Discovery of Plutonium element


The isotope neptunium–239 was beta–active and had to convert regularly into an isotope of the next element (No. 94). McMillan and Abelson, of course, hoped to discover this element, too, but their dream did not come true. As found later, the isotope of element 94 with a mass number of 239 has a long half–life and its activity is low. The discoverers of neptunium only detected alpha particles of an unknown origin (later found to be emitted precisely by element 94) and discontinued their work.

The work on the synthesis of element 94 was headed by the famous American scientist G. Seaborg whose group discovered many transuranium elements. During the winter of 1940–1941 they studied the nuclear reaction 238U (d, 2n) which gave rise to the isotope neptunium–238. An alpha–active substance accumulated with time in the reaction product. The scientists extracted this substance and found that it was an isotope of element 94 with a mass number of 238 and a half–life of 50 years. The new element was named plutonium after the respective planet of the Solar system.

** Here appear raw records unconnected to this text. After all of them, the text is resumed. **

Lemma performs_parser name s end_ base si st :
  near st -> ready si -> 0 <= s < 2 ^ 64 -> 0 <= end_ < 2 ^ 64 ->
  let '(value, stop) := parser name m0 s base in
  stops_inside s stop ->
  performs (parserDemands s stop end_) value (if end_ =? 0 then m0 else store_le m0 end_ 8 stop)
    (parserCall here name s end_ base si st).
Proof.
  intros Hn Hr Hs He. destruct (parser name m0 s base) as [value stop] eqn:Ep. intros [Hst1 Hst2].
  pose proof (window_64 si Hr) as H63. unfold parserCall, parserDemands.
  apply (performs_bind [_] _ tt); [apply needs_null; [done|apply Hr]|]. intros st1 N1 _. apply performs_memory; [done|].
  rewrite Ep. apply (performs_map _ tt (fun _ => value)). unfold parsed. apply performs_memory; [done|].
  pose proof (needs_answer (parsedLength m0 s stop) 0 st1 N1) as Hc. destruct (parsedLength m0 s stop) as [read|] eqn:E.
  - assert (Hread : 0 <= read < 2 ^ 64).
    { unfold parsedLength in E. destruct (Z.eqb_spec stop s) as [->|]; cbn [negb] in E; [|injection E as <-; lia].
      destruct (skipSpace _ _ _) as [r|] eqn:Ek; [|done]. apply skipSpace_inside in Ek. injection E as <-. case_match; lia. }
    change (Usable s read :: _) with ([] ++ Usable s read :: (if end_ =? 0 then [] else [Usable end_ 8])).
    eapply performs_bind; [exact Hc|]. intros st2 N2 _. cbn [default from_option id].
    apply (performs_bind [_] _ tt); [apply (needs_range s read si si); (done || apply Hr)|]. intros st3 N3 _.
    unfold when. destruct (end_ =? 0); cbn [negb]; [by apply performs_ret|].
    apply (performs_bind [_] [] tt); [by apply needs_write|]. intros st4 N4 _. destruct N4 as ((E1 & E2 & E3) & E4). left.
    unfold memory, setMemory, mbind, C_bind. cbn. rewrite E1. by split_and!.
  - right. destruct Hc as [(? & _)|(E1 & Hq & Hd)]; [done|]. unfold mbind, C_bind. cbn in E1 |- *. split; [done|]. by split; [apply N1|].
Qed.
End Demands.
Lemma needs_use u v values si st :
  near st -> ready si -> use_ok_value (u, v) -> needs (useDemands u v values) tt (checkUse here u v values si st).
Proof.
  intros Hn Hr [Hb Hv]. cbn in Hb, Hv. unfold checkUse, useDemands. destruct (fu_kind u) eqn:Ek; try by apply needs_ret.
  - destruct Hv as (a & -> & Ha); [by left|]. pose proof (needs_answer here st0 (precisionOf u values) 0 st Hn) as Hp.
    destruct (precisionOf u values) as [p|]; cbn in Hp.
    + change [Ends a _ true] with ([] ++ [Ends a (if p <? 0 then MaxLength else p) true] ++ []).
      apply (needs_bind here st0 [] _ p); [exact Hp|]. intros st1 N1 _.
      apply (needs_bind here st0 [] [_] a); [by apply needs_ret|]. intros st2 N2 _.
      set (max := if p <? 0 then MaxLength else p). assert (0 <= max) by (subst max; unfold MaxLength; case_match; bool_hyps; lia).
      apply (needs_bind here st0 [Ends a max true] [] (answerOf st0 a max)); [|intros st3 N3 _; by apply needs_ret].
      rewrite <- (nullAllowed_string si). apply (needs_strlen here st0 _ _ si); try done; [by apply stop_stringSite|lia].
    + right. destruct Hp as [(? & _)|(E1 & Hq & Hd)]; [done|]. unfold mbind, C_bind. cbn in E1 |- *. split; [done|]. by split; [apply Hn|].
  - destruct Hv as (a & -> & Ha); [by right|]. change [Usable a (fu_bytes u)] with ([] ++ [Usable a (fu_bytes u)]).
    apply (needs_bind here st0 [] _ a); [by apply needs_ret|]. intros st1 N1 _.
    apply (needs_range here st0 a _ _ si); try done; [by apply stop_writeSite|lia].
Qed.

Lemma needs_uses l values si st :
  near st -> ready si -> Forall use_ok_value l -> needs (usesDemands l values) tt (checkUses here l values si st).
Proof.
  intros Hn Hr Hl. revert st Hn. induction Hl as [|[u v] l Hu Hl IH]; intros st Hn; cbn [checkUses usesDemands flat_map]; [by apply needs_ret|].
  apply (needs_bind here st0 _ _ tt); [by apply needs_use|]. intros st1 N1 _. by apply IH.
Qed.

Lemma bind_answer {A B} (a : A) (f : A -> C B) st : (or_stopped (Some a) ≫= f) st = f a st.
Proof. done. Qed.

Lemma needs_format format arguments si st :
  near st -> ready si -> Forall (fun a => 0 <= a < 2 ^ 64) arguments ->
  needs (formatDemands format arguments) tt (checkFormat here format arguments si st).
Proof.
  intros Hn Hr Ha. unfold checkFormat, formatDemands. destruct (format =? 0); [by apply needs_ret|].
  apply needs_memory; [done|]. pose proof (formatReads_ok format arguments) as Hok. unfold formatReads in *.
  destruct (formatUses (mappedFrom m0 format)) as [w|]; cbn [mbind option_bind] in *.
  - rewrite bind_answer. destruct (readArguments _ arguments) as [values|]; cbn [mbind option_bind] in *.
    + rewrite bind_answer. apply (needs_uses _ values si st Hn Hr). by eapply Hok.
    + right. split; [done|]. split; [apply Hn|]. rewrite holds_one. by intros [].
  - right. split; [done|]. split; [apply Hn|]. rewrite holds_one. by intros [].
Qed.

(** ** Formatted writes *)

(** What the C library promises of the class [Machine]: sizes of types, lengths
    that are [int]s, parsers that stop in their string. *)
Record library_ok : Prop := {
  lo_sizes : forall name, 0 <= sizeof name < 2 ^ 64;
  lo_formatted : forall m format arguments bytes, formatted m format arguments = Some bytes -> Z.of_nat (length bytes) < 2 ^ 31;
  lo_parser : forall name m s base, stops_inside s (snd (parser name m s base))
}.

Definition formattedLength (format : Z) (arguments : list Z) : Z :=
  match formatted m0 format arguments with Some bytes => Z.of_nat (length bytes) | None => -1 end.

(** Memory after [vsnprintf]. *)
Definition formattedMemory (d n format : Z) (arguments : list Z) : Z -> Z :=
  match formatted m0 format arguments with
  | Some bytes => if n =? 0 then m0 else writeBytes m0 d (take (Z.to_nat (n - 1)) bytes ++ [0])
  | None => m0
  end.

Definition writeDemands (d n limit format : Z) (arguments : list Z) : list demand :=
  let length := formattedLength format arguments in
  if (n =? 0) || (length <? 0) then []
  else let written := Z.min (length + 1) n in [Usable d written; Within written limit].

Lemma performs_vsnprintf d n format arguments st :
  near st -> performs [] (formattedLength format arguments) (formattedMemory d n format arguments) (vsnprintf d n format arguments st).
Proof.
  intros ((E1 & E2 & Hs) & Er). left. unfold vsnprintf, formattedLength, formattedMemory, memory, mbind, C_bind. rewrite E1.
  destruct (formatted m0 format arguments) as [bytes|]; [|by split_and!]. unfold when, setMemory. destruct (n =? 0); by split_and!.
Qed.

(** Measuring writes nothing. *)
Lemma needs_measure format arguments st :
  near st -> needs [] (formattedLength format arguments) (vsnprintf 0 0 format arguments st).
Proof.
  intros Hn. destruct (performs_vsnprintf 0 0 format arguments st Hn) as [(E & Em & Ei & Hs & Er & Hd)|(E & Hq & Hd)]; [|right; done].
  left. split; [done|]. split; [|done]. split; [|done]. split; [|done]. rewrite Em. unfold formattedMemory. by case_match.
Qed.

Lemma all_usable_less sh a n k : k <= n -> all_usable sh here a n -> all_usable sh here a k.
Proof. intros Hk Hu b Hb. apply Hu. lia. Qed.
(* ===== verification/LibTerm.v ===== *)
(** * Terms of the C library table

    [lib/Core/LibrarySpec.cpp], lines 26 to 430 ([struct LibTerm] of
    [include/weavec/Core/LibrarySpec.h]): the terms over a call's arguments,
    their spelling ([str]), their evaluation in 64-bit arithmetic
    ([evaluate]) and the recursive-descent reader ([TermReader]).

    The reader's position is the part of the text it has not read ([rest]);
    [message] is its first failure.  Its loops and recursion are bounded by a
    fuel: [readFuel] of the text's length is enough ([read_fuel]). *)

From Stdlib Require Import String Ascii.
From S2P Require Import Prelude.
Local Open Scope Z_scope.

(** ** Terms *)

Inductive LibTerm :=
  | Constant (value : Z)
  | Argument (arg : Z)
  | StringLength (arg : Z)
  | Product (left right : LibTerm)
  | Sum (left right : LibTerm)
  | Difference (left : LibTerm) (value : Z)
  | Min (left right : LibTerm)
  | Quotient (left : LibTerm) (value : Z).

#[export] Instance LibTerm_eq_dec : EqDecision LibTerm.
Proof. solve_decision. Defined.

Definition isAdditive (term : LibTerm) : bool :=
  match term with
  | Sum _ _ | Difference _ _ => true
  | _ => false
  end.

Definition isProduct (term : LibTerm) : bool :=
  match term with Product _ _ => true | _ => false end.

(** [std::to_string] of an integer of up to 20 digits. *)
Definition digit (d : Z) : ascii := ascii_of_nat (48 + Z.to_nat d).

Fixpoint dec (fuel : nat) (n : Z) (acc : string) : string :=
  match fuel with
  | O => acc
  | S fuel' =>
    let acc := String (digit (n mod 10)) acc in
    if n / 10 =? 0 then acc else dec fuel' (n / 10) acc
  end.

Definition to_string (n : Z) : string :=
  if n <? 0 then String "-" (dec 20 (- n) EmptyString) else dec 20 n EmptyString.

Definition parenthesised (text : string) (needed : bool) : string :=
  if needed then "(" ++ text ++ ")" else text.

Fixpoint str (term : LibTerm) : string :=
  match term with
  | Constant value => to_string value
  | Argument arg => "a" ++ to_string arg
  | StringLength arg => "strlen(a" ++ to_string arg ++ ")"
  | Product l r =>
    parenthesised (str l) (isAdditive l) ++ "*"
    ++ parenthesised (str r) (isAdditive r || isProduct r)
  | Sum l r => str l ++ "+" ++ parenthesised (str r) (isAdditive r)
  | Difference l value => str l ++ "-" ++ to_string value
  | Min l r => "min(" ++ str l ++ "," ++ str r ++ ")"
  | Quotient l value => parenthesised (str l) (isAdditive l) ++ "/" ++ to_string value
  end.

(** ** Evaluation *)

Definition int64_max : Z := 2 ^ 63 - 1.
Definition int64_min : Z := - 2 ^ 63.

(** [LibTerm::Values]: an empty function makes its leaves unknown. *)
Record Values := mkValues {
  v_argument : option (Z -> option Z);
  v_stringLength : option (Z -> option Z)
}.

Definition ask (function : option (Z -> option Z)) (index : Z) : option Z :=
  match function with Some f => f index | None => None end.

Definition checkedAdd (left right : Z) : option Z :=
  if ((0 <? right) && (int64_max - right <? left))
     || ((right <? 0) && (left <? int64_min - right))
  then None else Some (left + right).

(** A 64-bit signed result, wrapped as the target's arithmetic does; C++ leaves
    such an overflow undefined. *)
Definition swrap64 (z : Z) : Z := (z + 2 ^ 63) mod 2 ^ 64 - 2 ^ 63.

(** C++ division truncates. *)
Definition checkedMultiply (left right : Z) : option Z :=
  if (left =? 0) || (right =? 0) then Some 0
  else
    let overflows :=
      if 0 <? left then
        if 0 <? right then Z.quot int64_max right <? left else right <? Z.quot int64_min left
      else
        if 0 <? right then left <? Z.quot int64_min right else left <? Z.quot int64_max right in
    if overflows then None else Some (left * right).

But once more this isotope was not the longest–lived one. The longest–lived isotope with a mass number of 244 and a half–life of 8.3 × 107 years was found only in 1952. The decisive progress in the study of plutonium was due to the isotope plutonium–239 synthesized in spring of 1941. First, it was long–lived (a half–life of 24 360 years) and, second, the intensity of its fission under the effect of slow neutrons was much higher than that of uranium–235. This was the decisive factor for its use in nuclear weapons. Therefore, an especially careful study was made of the physical and chemical properties of this element. As a result, plutonium became one of the best–studied elements of the periodic table. Moreover, plutonium–239 could be used as a target for syntheses of next transuranium elements. All this became widely known only at the end of the forties when much of the work on nuclear energy was declassified. This was an unusual feature for the history of elements that discoveries of new elements were kept secret for some time.

The efforts invested into the work on plutonium were so intense that as early as August 1942 weighable amounts of it were prepared (the fastest work in the history of synthesized elements). In our days plutonium is produced in quantities that are much greater than those of many stable elements found on Earth. A total of 17 isotopes of plutonium are currently known. As in the case of neptunium, the plutonium–239 isotope was found in uranium minerals, of course, in symbolic amounts. It is produced in uranium under the effect of natural neutrons. Thus, plutonium serves as a kind of the natural upper boundary of the periodic system and we can speak about two dates of its discovery.